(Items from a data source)
(* ===== verification/Broadcast.v ===== *)
(** * The broadcast profile

    [libs/readyup/broadcast_profile.{h,cpp}]: the GOTV settings of a match or server, how they are read, merged
    and turned into cvars, and the check of a match's config.  [None] of an [option] around a result is an
    undefined conversion of a number; an error is a text. *)

From S2P Require Import Prelude CStr Double DoubleFacts Json JsonFacts MiniJson.

Module Bc.

Inductive Key := Delay | Insecure | MaxClients | TextChat | Voice.
#[export] Instance Key_eq_dec : EqDecision Key.
Proof. solve_decision. Defined.
Definition AllKeys : list Key := [Delay; Insecure; MaxClients; TextChat; Voice].

Definition KeyName (k : Key) : string :=
  match k with
  | Delay => "delay_seconds" | Insecure => "allow_insecure_observers" | MaxClients => "max_clients"
  | TextChat => "relay_text_chat" | Voice => "relay_voice"
  end.

Definition kAliases : list (string * Key) :=
  [("delay_seconds", Delay); ("delay", Delay); ("allow_insecure_observers", Insecure); ("insecure", Insecure); ("max_clients", MaxClients);
   ("maxclients", MaxClients); ("relay_text_chat", TextChat); ("textchat", TextChat); ("relay_voice", Voice); ("voice", Voice)].
Fixpoint alias_of (s : string) (l : list (string * Key)) : option Key :=
  match l with [] => None | (n, k) :: l => if s =s n then Some k else alias_of s l end.
Definition ParseKeyName (raw : string) : option Key := alias_of (lower raw) kAliases.

Definition kMaxDelaySeconds : Z := 960.
Definition kMaxClients : Z := 255.
Definition kValveDelaySeconds : Z := 105.

Record Profile := {
  delay_seconds : option Z; allow_insecure_observers : option bool; max_clients : option Z; relay_text_chat : option bool; relay_voice : option bool }.
Definition NoProfile : Profile :=
  {| delay_seconds := None; allow_insecure_observers := None; max_clients := None; relay_text_chat := None; relay_voice := None |}.
#[export] Instance Profile_eq_dec : EqDecision Profile.
Proof. solve_decision. Defined.

Definition Empty (p : Profile) : bool := bool_decide (p = NoProfile).
Definition IsIntKey (k : Key) : bool := match k with Delay | MaxClients => true | _ => false end.
Definition MaxOf (k : Key) : Z := match k with Delay => kMaxDelaySeconds | _ => kMaxClients end.

(** The members by key; a number key holds a number, the others a switch. *)
Definition put_int (k : Key) (v : option Z) (p : Profile) : Profile :=
  match k with
  | Delay => {| delay_seconds := v; allow_insecure_observers := allow_insecure_observers p; max_clients := max_clients p;
                relay_text_chat := relay_text_chat p; relay_voice := relay_voice p |}
  | MaxClients => {| delay_seconds := delay_seconds p; allow_insecure_observers := allow_insecure_observers p; max_clients := v;
                     relay_text_chat := relay_text_chat p; relay_voice := relay_voice p |}
  | _ => p
  end.
Definition put_bool (k : Key) (v : option bool) (p : Profile) : Profile :=
  match k with
  | Insecure => {| delay_seconds := delay_seconds p; allow_insecure_observers := v; max_clients := max_clients p;
                   relay_text_chat := relay_text_chat p; relay_voice := relay_voice p |}
  | TextChat => {| delay_seconds := delay_seconds p; allow_insecure_observers := allow_insecure_observers p; max_clients := max_clients p;
                   relay_text_chat := v; relay_voice := relay_voice p |}
  | Voice => {| delay_seconds := delay_seconds p; allow_insecure_observers := allow_insecure_observers p; max_clients := max_clients p;
                relay_text_chat := relay_text_chat p; relay_voice := v |}
  | _ => p
  end.
Definition SetInt (k : Key) (v : Z) : Profile -> Profile := put_int k (Some v).
Definition SetBool (k : Key) (v : bool) : Profile -> Profile := put_bool k (Some v).
Definition Clear (k : Key) (p : Profile) : Profile := if IsIntKey k then put_int k None p else put_bool k None p.
Definition is_set {A} (o : option A) : bool := match o with Some _ => true | None => false end.
Definition Has (k : Key) (p : Profile) : bool :=
  match k with
  | Delay => is_set (delay_seconds p) | Insecure => is_set (allow_insecure_observers p) | MaxClients => is_set (max_clients p)
  | TextChat => is_set (relay_text_chat p) | Voice => is_set (relay_voice p)
  end.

• _Exercise directions_: Write out all the data again, exactly as it appears.

• _Written solution_:
(* ===== verification/Broadcast.v ===== *)
(** * The broadcast profile

    [libs/readyup/broadcast_profile.{h,cpp}]: the GOTV settings of a match or server, how they are read, merged
    and turned into cvars, and the check of a match's config.  [None] of an [option] around a result is an
    undefined conversion of a number; an error is a text. *)

From S2P Require Import Prelude CStr Double DoubleFacts Json JsonFacts MiniJson.

Module Bc.

Inductive Key := Delay | Insecure | MaxClients | TextChat | Voice.
#[export] Instance Key_eq_dec : EqDecision Key.
Proof. solve_decision. Defined.
Definition AllKeys : list Key := [Delay; Insecure; MaxClients; TextChat; Voice].

Definition KeyName (k : Key) : string :=
  match k with
  | Delay => "delay_seconds" | Insecure => "allow_insecure_observers" | MaxClients => "max_clients"
  | TextChat => "relay_text_chat" | Voice => "relay_voice"
  end.

Definition kAliases : list (string * Key) :=
  [("delay_seconds", Delay); ("delay", Delay); ("allow_insecure_observers", Insecure); ("insecure", Insecure); ("max_clients", MaxClients);
   ("maxclients", MaxClients); ("relay_text_chat", TextChat); ("textchat", TextChat); ("relay_voice", Voice); ("voice", Voice)].
Fixpoint alias_of (s : string) (l : list (string * Key)) : option Key :=
  match l with [] => None | (n, k) :: l => if s =s n then Some k else alias_of s l end.
Definition ParseKeyName (raw : string) : option Key := alias_of (lower raw) kAliases.

Definition kMaxDelaySeconds : Z := 960.
Definition kMaxClients : Z := 255.
Definition kValveDelaySeconds : Z := 105.

Record Profile := {
  delay_seconds : option Z; allow_insecure_observers : option bool; max_clients : option Z; relay_text_chat : option bool; relay_voice : option bool }.
Definition NoProfile : Profile :=
  {| delay_seconds := None; allow_insecure_observers := None; max_clients := None; relay_text_chat := None; relay_voice := None |}.
#[export] Instance Profile_eq_dec : EqDecision Profile.
Proof. solve_decision. Defined.

Definition Empty (p : Profile) : bool := bool_decide (p = NoProfile).
Definition IsIntKey (k : Key) : bool := match k with Delay | MaxClients => true | _ => false end.
Definition MaxOf (k : Key) : Z := match k with Delay => kMaxDelaySeconds | _ => kMaxClients end.

(** The members by key; a number key holds a number, the others a switch. *)
Definition put_int (k : Key) (v : option Z) (p : Profile) : Profile :=
  match k with
  | Delay => {| delay_seconds := v; allow_insecure_observers := allow_insecure_observers p; max_clients := max_clients p;
                relay_text_chat := relay_text_chat p; relay_voice := relay_voice p |}
  | MaxClients => {| delay_seconds := delay_seconds p; allow_insecure_observers := allow_insecure_observers p; max_clients := v;
                     relay_text_chat := relay_text_chat p; relay_voice := relay_voice p |}
  | _ => p
  end.
Definition put_bool (k : Key) (v : option bool) (p : Profile) : Profile :=
  match k with
  | Insecure => {| delay_seconds := delay_seconds p; allow_insecure_observers := v; max_clients := max_clients p;
                   relay_text_chat := relay_text_chat p; relay_voice := relay_voice p |}
  | TextChat => {| delay_seconds := delay_seconds p; allow_insecure_observers := allow_insecure_observers p; max_clients := max_clients p;
                   relay_text_chat := v; relay_voice := relay_voice p |}
  | Voice => {| delay_seconds := delay_seconds p; allow_insecure_observers := allow_insecure_observers p; max_clients := max_clients p;
                relay_text_chat := relay_text_chat p; relay_voice := v |}
  | _ => p
  end.
Definition SetInt (k : Key) (v : Z) : Profile -> Profile := put_int k (Some v).
Definition SetBool (k : Key) (v : bool) : Profile -> Profile := put_bool k (Some v).
Definition Clear (k : Key) (p : Profile) : Profile := if IsIntKey k then put_int k None p else put_bool k None p.
Definition is_set {A} (o : option A) : bool := match o with Some _ => true | None => false end.
Definition Has (k : Key) (p : Profile) : bool :=
  match k with
  | Delay => is_set (delay_seconds p) | Insecure => is_set (allow_insecure_observers p) | MaxClients => is_set (max_clients p)
  | TextChat => is_set (relay_text_chat p) | Voice => is_set (relay_voice p)
  end.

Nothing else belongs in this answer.